Week One: Coronavirus Quarantine With Kids

All week I’ve seen articles about maintaining routine and staying productive while adjusting to working from home over a sustained period of time.

I’ve kept asking myself – and sometimes out loud – what about the self-help information about working from home with kids home from school? This is a much harder nut to crack, hence why maybe few are claiming the guide for how to navigate this scenario. Finally as the week progressed, my favorite dad blog published an insightful post.

Like many of us, my three kids under the age of six are currently home with us, as their schools closed their doors. We are trying to maintain structure for them, as they’ve all been in some level of schooling/daycare since they were just a few months old. We are trying to continue to stimulate their minds and promote daily learning, assuming the role of “teacher” to the best of our ability. After one day in this role, I’m convinced all teachers deserve a 682 percent raise. 

Meanwhile, I’m doing my best keeping up with my day job, and my wife is scrambling like so many other small business owners to keep things status quo. We are trading off working and tending to the kids throughout the day.

Everything is closed, so this post obviously isn’t about cool things to take your kids to do around Columbus. We took the kids for a car ride through campus, Short North and downtown this weekend, and the city looks like The Walking Dead. Columbus Underground and other outlets have compiled great lists for supporting our local businesses that I recommend.
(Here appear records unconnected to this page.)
(** The body of a successful exchange of [send_rpc_request_async]. *)
Definition rpc_exchange (method : string) (params : Value) (w w' : W) (v : Value) : Prop :=
  ∃ response,
    post_status (rs_url (rs_config self))
      (JObject [("jsonrpc", JString (json_rpc_version (rs_config self)));
                ("id", json_u64 0); ("method", JString method); ("params", params)]) w
      = (inr response, w') ∧
    is_success response = true ∧ body response = inr v.

Lemma exchange_inv method params w w' b r w1 :
  post_status (rs_url (rs_config self))
    (JObject [("jsonrpc", JString (json_rpc_version (rs_config self)));
              ("id", json_u64 0); ("method", JString method); ("params", params)]) w = (r, w1) →
  rpc_exchange method params w w' b ↔
  w' = w1 ∧ ∃ response, r = inr response ∧ is_success response = true ∧ body response = inr b.
Proof.
  intros Hp. unfold rpc_exchange. rewrite Hp. split.
  - intros (response & [= -> ->] & ?). eauto.
  - intros (-> & response & -> & ?). eauto.
Qed.

Lemma send_eq method params w r w1 :
  post_status (rs_url (rs_config self))
    (JObject [("jsonrpc", JString (json_rpc_version (rs_config self)));
              ("id", json_u64 0); ("method", JString method); ("params", params)]) w = (r, w1) →
  (∃ b, rpc_exchange method params w w1 b ∧
     send_rpc_request_async self method params w =
       (map_err RpcParse (de_rpc_response b) ≫= classify_rpc_response method params, w1)) ∨
  (∃ e, send_rpc_request_async self method params w = (Err e, w1) ∧
     e ≠ ContractAddressNotFound ∧ ∀ b w', ¬ rpc_exchange method params w w' b).
Proof.
  intros Hp. pose proof (λ w' b, exchange_inv method params w w' b r w1 Hp) as Hx.
  unfold send_rpc_request_async. rewrite Hp.
  destruct r as [e|response]; [|destruct (is_success response) eqn:Hs;
    [destruct (body response) as [e|b] eqn:Hb|]]; simpl.
  - right. eexists. split; [done|]. split; [done|].
    intros b w' (_ & ? & ? & _)%Hx. done.
  - right. eexists. split; [done|]. split; [done|].
    intros b w' (_ & ? & [= <-] & _ & ?)%Hx. congruence.
  - left. exists b. split; [|done]. apply Hx. eauto.
  - right. eexists. split; [done|]. split; [done|].
    intros b w' (_ & ? & [= <-] & ? & _)%Hx. congruence.
Qed.

Lemma exchange_fun method params w w1 w2 b1 b2 :
  rpc_exchange method params w w1 b1 → rpc_exchange method params w w2 b2 → w1 = w2 ∧ b1 = b2.
Proof.
  intros (r1 & H1' & _ & Hb1) (r2 & H2' & _ & Hb2). rewrite H1' in H2'.
  injection H2' as <- <-. rewrite Hb1 in Hb2. by injection Hb2 as <-.
Qed.

Lemma classify_Ok method params r v :
  classify_rpc_response method params r = Ok v ↔ ∃ j i, r = Success j v i.
Proof.
  unfold classify_rpc_response. destruct r as [j v' i|j e i].
  - split; [intros [= ->]; eauto|]. by intros (? & ? & [= <- <- <-]).
  - split; [|by intros (? & ? & ?)]. repeat (case_match; try done).
Qed.

Lemma classify_not_found method params r :
  classify_rpc_response method params r = Err ContractAddressNotFound ↔
  ∃ j e i, r = Error j e i ∧ code e = RPC_ERROR_CONTRACT_ADDRESS_NOT_FOUND.
Proof.
  unfold classify_rpc_response. destruct r as [j v' i|j e i].
  { split; [done|]. by intros (? & ? & ? & ? & _). }
  split.
  - intros Heq. exists j, e, i. split; [done|].
    destruct (code e =? RPC_ERROR_BLOCK_NOT_FOUND); [done|].
    destruct (Z.eqb_spec (code e) RPC_ERROR_CONTRACT_ADDRESS_NOT_FOUND); [done|].
    repeat (case_match; try done).
  - intros (? & ? & ? & [= <- <- <-] & Hc). by rewrite Hc.
Qed.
This post also isn’t some novel take on working from home with kids in the house and how to juggle it all. I just don’t have that expertise. We simply can’t do it all right now. The house is a mess. Screen time is regrettably increased. Snacking is at an all time high. 

But I’m sharing what feeble – and sometimes successful – attempts we made this week to operate in this new normal, with the hope that other dads/parents will share ideas, activities and processes they’ve tried. 

Daily FaceTime a Friend

This week, I’ve let each of my kids pick a friend to connect with on video conferencing. Three-year-olds struggle to maintain a worthwhile phone conversation for sure, but I want to keep them connected and socialized.


I believe most schools probably have some concept of centers, where students rotate between stations for different learning or creative activities. We’ve earmarked our mornings for this. Kudos to the kids’ teachers who have been sending us incredible daily activities to keep moving the curriculum forward.

Daily Gym

My oldest’s gym teacher sent us more resources than we can even comb through for various physical fitness activities. He gave the students the mandate that he wants them performing physical activity for 40 minutes every day. We’ve started with Little Tykes basketball, bike rides and metro park hikes, but have started PE Bingo, The Move Cube and modeling our own NFL combine.

Neighborhood Projects

We are lucky to live on a street with tons of young families. In just one week, parents have organized a St. Patrick’s Day scavenger hunt where the kids hung homemade shamrocks in windows and a senior citizen card drive where the kids crafted greeting cards for senior center residents.

Spring Cleaning

I’ve created a room-by-room list of spring cleaning opportunities. Closets, drawers, cabinets, etc. Thankfully our kids still love helping us, and they can certainly aid in reorganizing, sorting, recycling, and pitching our stuff. Bit-by-bit, we plan to cross off items from the list.

Trivia Night

The parents need to keep their sanity too. For St. Patrick’s Day, the wife and I hosted an impromptu virtual trivia night, compiling 25 relevant questions, bringing together some friends across the country on a Google Hangout. It was a work in progress but a ton of fun and has since sparked more virtual gatherings.

Don’t beat yourself up. We’re all in this together! Thanks for sharing.